Hace
unos días hice un programa de radio acerca del gran luchador social y premio
Nobel Martin Luther King. Todos tenemos en la memoria su famoso discurso “Yo
tengo un sueño” durante la gran marcha de Washington. De igual manera, más o
menos todos somos conscientes de que la repercusión de este movimiento, con
todas las carencias y desigualdades actuales en los Estados Unidos, es el que
ha permitido que hoy en día este país sea dirigido por un presidente
afroamericano. Sin embargo, solemos olvidar en estos casos la carencia de
recursos con las que se inició la lucha.
En 1955, Rosa Parks encendió la mecha
al negarse a dejarle su asiento a un blanco en Montgomery donde Luther King era
pastor. Como suele suceder en muchas revoluciones, lo que empieza como una
petición justa e incluso timorata acaba convirtiéndose, ante la cerrazón de los
gobernantes, en un movimiento social de gran magnitud. El arresto de Rosa Parks
conllevó el inicio de un boicot a la empresa de autobuses para que quitara la
segregación dentro de los mismos y que duró más de un año en el que los
manifestantes iban se desplazaban mayoritariamente a pie o compartían entre varios
un coche. En el caso de Gandhi, en Sudáfrica, su iniciación a la lucha vino de
un altercado más o menos similar. Los dueños del tren en el que viajaba le
exigieron que en su calidad de indio, ocupase un asiento en tercera clase. Los
dueños de la compañía creían que ese era el lugar que le correspondía a un
indio no blanco. Gandhi se negó porque había pagado un billete de primera que,
hasta ese momento, era la clase en la que él solía viajar. Paradójicamente,
Gandhi siguió viajando en tercera clase el resto de su vida como parte de la
vida austera que promulgaba. En su caso, no hubo arresto alguno. Simplemente se
le echó del tren en la primera estación de paso.
Si
tenemos en cuenta los pocos medios que ambos tenían al empezar su lucha –un púlpito
en una iglesia de un pueblo perdido de Estados Unidos y, por otra parte, la
simpatía de unos cuantos mercaderes indios
establecidos en Sudáfrica- y los logros que ambos consiguieron, no podemos
dejar de sacar la conclusión de que, como diría Al Pacino en la segunda parte
de El padrino: “si algo nos enseña la
historia es que todo es posible”. Pese a lo mucho que nos quieran meter en la
cabeza de que de nada vale luchar por los derechos en estos días y que la única
solución pasa por aceptar la amarga medicina que nos ofrecen. Lo que sí es
cierto, y de ahí la dificultad de la lucha, es que vivimos en un mundo
globalizado y mientras que las multinacionales y grandes tiburones financieros
se desplazan por el orbe a sus anchas, los sindicatos y trabajadores siguen
encarando sus contiendas a nivel local. En ese sentido, la iniciativa del 15 de
Octubre por parte de los indignados fue un primer paso positivo en ese sentido,
pero mientras que no seamos capaces de organizar una huelga universal
indefinida, me temo que pocos serán nuestras posibilidades de éxito. Vivimos en
un mundo globalizado y por ende hay que atacar a esta hidra de mil cabezas en todas partes.
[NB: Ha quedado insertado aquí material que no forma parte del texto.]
(** The extracted endpoint mapping does not depend on the order in which
    the document lists its paths. *)
Theorem extract_endpoints_order_independent
    (fields1 fields2 ps1 ps2 : list (string * json))
    (eps1 eps2 : gmap (string * string) endpoint) :
  dict_get "paths" fields1 = Some (JObj ps1) →
  dict_get "paths" fields2 = Some (JObj ps2) →
  ps1 ≡ₚ ps2 →
  NoDup ps1.*1 →
  (∀ path ms, (path, JObj ms) ∈ ps1 → NoDup ms.*1) →
  extract_endpoints (JObj fields1) = Ok eps1 →
  extract_endpoints (JObj fields2) = Ok eps2 →
  eps1 = eps2.
Proof.
  intros Hp1 Hp2 Hperm Hnd Hwf He1 He2.
  unfold extract_endpoints in He1, He2. simpl in He1, He2.
  rewrite Hp1 in He1. rewrite Hp2 in He2. simpl in He1, He2.
  apply foldM_extract_path in He1 as [_ H1]; [|done..].
  apply foldM_extract_path in He2 as [_ H2].
  - apply map_eq. intros key. apply option_eq. intros info.
    rewrite H1, H2, lookup_empty. split.
    + intros [?|[? _]]; [|done]. left. by eapply from_paths_perm.
    + intros [?|[? _]]; [|done]. left. by eapply from_paths_perm.
  - by rewrite <- Hperm.
  - intros path ms Hin. apply (Hwf path). by rewrite Hperm.
Qed.
(** * SpotmarktSyncService: the synchronization engine, embedded and verified

    The development follows the Python sources:
    - [src/models.py]             the two contact shapes,
    - [src/admin_panel_client.py] the contact source,
    - [src/shopware_client.py]    the destination directory and field mapper,
    - [src/sync_service.py]       the reconciliation engine,
    - [src/logger.py]             the first line of the log,
    - [main.py]                   the run ([run_sync]).

    Values that cross the HTTP boundary are JSON values; Python's dynamic
    behaviour on them (truthiness, [dict.get], subscripting, iteration) is
    written out, with the exception each misuse raises.  The remote systems
    are a parameter of the model: a [World] answers every HTTP request and
    mints the uuids, and the code is a computation over a state made of that
    world, the log and a trace of what the client was asked to do. *)

From Stdlib Require Import String Ascii List Bool Arith ZArith Lia.
From Stdlib Require Import DecimalString DecimalNat.
Import ListNotations.
Local Open Scope string_scope.
Local Open Scope list_scope.

Set Implicit Arguments.
Set Warnings "-register-all".
(** X10.  A row whose list holds cells with plain texts serializes to
    [<tr>], their elements, [</tr>]; after [add_cell] with one more such
    cell it serializes to the same lines with the new cell's element last
    before [</tr>]. *)
Theorem add_cell_then_serialize : forall fuel l xs ss c sc header st,
  heap st !! l = Some xs ->
  Forall2 plain_cell xs ss ->
  plain_cell c sc ->
  S (length xs) < fuel ->
  let row := VRow (VList l) header in
  py_str (S fuel) row st = (Ok (join nl ("<tr>" :: ss ++ ["</tr>"])), st)
  /\ (_ <- HTMLTableRow.add_cell row c ;; py_str (S fuel) row) st
     = (Ok (join nl ("<tr>" :: (ss ++ [sc]) ++ ["</tr>"])),
        State (<[l := xs ++ [c]]> (heap st)) (g_table st)).
Proof.
  intros fuel l xs ss c sc header st Hl Hxs Hc Hf row.
  destruct fuel as [|[|n]]; try lia.
  assert (Hrow : forall st' ys ts,
             heap st' !! l = Some ys -> Forall2 plain_cell ys ts ->
             length ys < S (S n) ->
             py_str (S (S (S n))) row st'
             = (Ok (join nl ("<tr>" :: ts ++ ["</tr>"])), st')).
  { intros st' ys ts Hys Hts Hlen. apply row_str_spec with (xs := ys); auto.
    - unfold items, list_items. simpl. now rewrite Hys.
    - eapply Forall2_impl; [exact Hts|]. intros y t Hy.
      now apply plain_cell_str. }
  split.
  - apply Hrow with (ys := xs); auto. lia.
  - unfold bind, row, HTMLTableRow.add_cell.
    rewrite (py_append_spec l xs c st Hl). fold row.
    apply Hrow with (ys := xs ++ [c]).
    + simpl. apply list_lookup_insert_eq. now apply lookup_lt_Some in Hl.
    + apply Forall2_app; auto.
    + rewrite length_app. simpl. lia.
Qed.

Lemma add_cell_then_serialize_witness :
  let row := VRow (VList 2) (VBool false) in
  let b := VCell (VInt 7) (VBool true) in
  py_str 4 row one_cell_state
  = (Ok (join nl ("<tr>" :: ["<td>a</td>"] ++ ["</tr>"])), one_cell_state)
  /\ (_ <- HTMLTableRow.add_cell row b ;; py_str 4 row) one_cell_state
     = (Ok (join nl ("<tr>" :: (["<td>a</td>"] ++ ["<th>7</th>"])
                       ++ ["</tr>"])),
        State (<[2 := [VCell (VStr "a") (VBool false); b]]>
                 (heap one_cell_state)) (g_table one_cell_state)).
Proof.
  intros row b.
  apply (add_cell_then_serialize 3 2 [VCell (VStr "a") (VBool false)]
           ["<td>a</td>"] b "<th>7</th>" (VBool false) one_cell_state).
  - reflexivity.
  - repeat constructor. exists (VStr "a"), false, "a". auto.
  - exists (VInt 7), true, "7". auto.
  - simpl. lia.
Defined.

(** ** Pages *)

(** A page is its style block, if any, its content-type line and, when
    its table attribute is true, the text of the global [table]. *)
Lemma page_str_cases k table css enc st :
  css = VNone \/ (exists c, css = VStr c) ->
  py_str (S (S k)) (VPage table css (VStr enc)) st
  = if truthy (heap st) table then
      (tbl <- global_table ;;
       s <- py_str (S k) tbl ;;
       ret (join nl ((style_lines css ++ [meta_line enc]) ++ [s]))) st
    else (Ok (join nl (style_lines css ++ [meta_line enc])), st).
Proof.
  intros Hcss.
  change (py_str (S (S k)) (VPage table css (VStr enc)))
    with (HTMLPage.__str__ (py_str (S k)) (VPage table css (VStr enc))).
  unfold HTMLPage.__str__, py_format, py_bool, lift, ret, style_lines,
    global_table, bind.
  destruct Hcss as [->|[c ->]]; cbn [truthy format_arg].
  - change (py_str (S k) (VStr enc) st) with (Ok enc, st). cbv beta iota.
    destruct (truthy (heap st) table); [|reflexivity].
    destruct (g_table st) as [g|]; [|reflexivity].
    destruct (py_str (S k) g st) as [[s| | |] st']; reflexivity.
  - destruct (String.eqb c ""); cbn [negb];
      change (py_str (S k) (VStr c) st) with (Ok c, st); cbv beta iota;
      change (py_str (S k) (VStr enc) st) with (Ok enc, st); cbv beta iota;
      (destruct (truthy (heap st) table); [|reflexivity]);
      (destruct (g_table st) as [g|]; [|reflexivity]);
      destruct (py_str (S k) g st) as [[s| | |] st']; reflexivity.
Qed.

(** X11.  A page whose table attribute is false ([None]), with a style
    sheet that is [None] or a string and an encoding that is a string,
    serializes to its style block, if the style sheet is not empty, and its
    content-type line; it does not read the global [table], so it serializes
    whether or not that name is bound. *)
Theorem page_without_table : forall k table css enc st,
  truthy (heap st) table = false ->
  css = VNone \/ (exists c, css = VStr c) ->
  py_str (2 + k) (VPage table css (VStr enc)) st
  = (Ok (join nl (style_lines css ++ [meta_line enc])), st).
Proof.
  intros k table css enc st Ht Hcss.
  change (2 + k) with (S (S k)). rewrite page_str_cases by exact Hcss.
  now rewrite Ht.
Qed.

Lemma page_without_table_witness :
  py_str 2 (VPage VNone (VStr "td {color: red}") (VStr "latin-1"))
    module_state
  = (Ok (join nl (style_lines (VStr "td {color: red}")
                    ++ [meta_line "latin-1"])), module_state).
Proof.
  apply (page_without_table 0 VNone (VStr "td {color: red}") "latin-1"
           module_state).
  - reflexivity.
  - right. eexists. reflexivity.
Defined.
Obviamente, esta forma de actuar universal debería presentar un marco de
solicitudes generales complementado con las peticiones particulares de cada
región. Igualmente, creo que a estas alturas del siglo XXI, se debería
abandonar la idea de una revolución armada, ya que si bien estas han aportado
cambios sustanciales a lo largo de la historia (véase la revolución francesa),
no es más cierto que las más de las veces estas revoluciones han perdido su
esencia en la contienda y han acabado sustituyendo a unos tirano por otros
déspotas iguales o peores. La opción militar ya no debería de contemplarse, lo
que implicaría una evolución notable de nuestra sociedad. Empero, mucho me temo que aún estemos a años luz de poder
articular un proceso como el que describo, aunque como ya dije más arriba NADA ES IMPOSIBLE.